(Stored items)
'''
(** A delta's touched levels, printed and applied to a side that showed the old
    totals, give a side that shows the new ones. *)
Lemma delta_side_projects full ask os ls0 ls touched side levels :
  l3_ok os ls -> touched_ok ls0 ls touched -> bt_wf side ->
  parse_levels (l3_level_strings ask ls touched) = Some levels ->
  (forall p, shown_same full (bt_get p side) (bt_get (ask, p) ls0)) ->
  forall p, shown_same full (bt_get p (apply_levels side levels)) (bt_get (ask, p) ls).
Proof using NT.
  intros Hok Ht Hwf Hl Hold p. rewrite l3_level_strings_show in Hl.
  destruct (parse_levels_shown (map (level_entry ls) (of_side ask touched)))
    as (levels' & Hl' & HF). simplify_eq.
  rewrite apply_levels_get by done. unfold updated_size.
  pose proof (last_size_same p _ _ HF) as Hs.
  rewrite (last_size_entries ls ask p), is_touched_of_side in Hs by apply of_side_forall.
  destruct (is_touched (ask, p) touched) eqn:Etouch.
  - left. inversion Hs as [t' t Htt' E1 E2|]; subst. rewrite <- E1 in *.
    rewrite (deqb_same_zero _ _ Htt').
    pose proof (totals_default _ _ (ask, p) Hok) as Hd.
    destruct (bt_get (ask, p) ls) as [t|]; simpl in *.
    + destruct Hd as [_ ->]. by constructor.
    + rewrite (proj2 (deqb_eq dzero dzero)); [constructor|done].
  - inversion Hs as [|E1 E2]. rewrite (Ht _ Etouch). apply Hold.
Qed.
'''
[PROBLEM] Write out exactly the lines from the one containing "pose proof (last_size_same p _ _ HF) as Hs." through the end of the data, both included. Add nothing else.

[RESPONSE TO THE EXERCISE]
  pose proof (last_size_same p _ _ HF) as Hs.
  rewrite (last_size_entries ls ask p), is_touched_of_side in Hs by apply of_side_forall.
  destruct (is_touched (ask, p) touched) eqn:Etouch.
  - left. inversion Hs as [t' t Htt' E1 E2|]; subst. rewrite <- E1 in *.
    rewrite (deqb_same_zero _ _ Htt').
    pose proof (totals_default _ _ (ask, p) Hok) as Hd.
    destruct (bt_get (ask, p) ls) as [t|]; simpl in *.
    + destruct Hd as [_ ->]. by constructor.
    + rewrite (proj2 (deqb_eq dzero dzero)); [constructor|done].
  - inversion Hs as [|E1 E2]. rewrite (Ht _ Etouch). apply Hold.
Qed.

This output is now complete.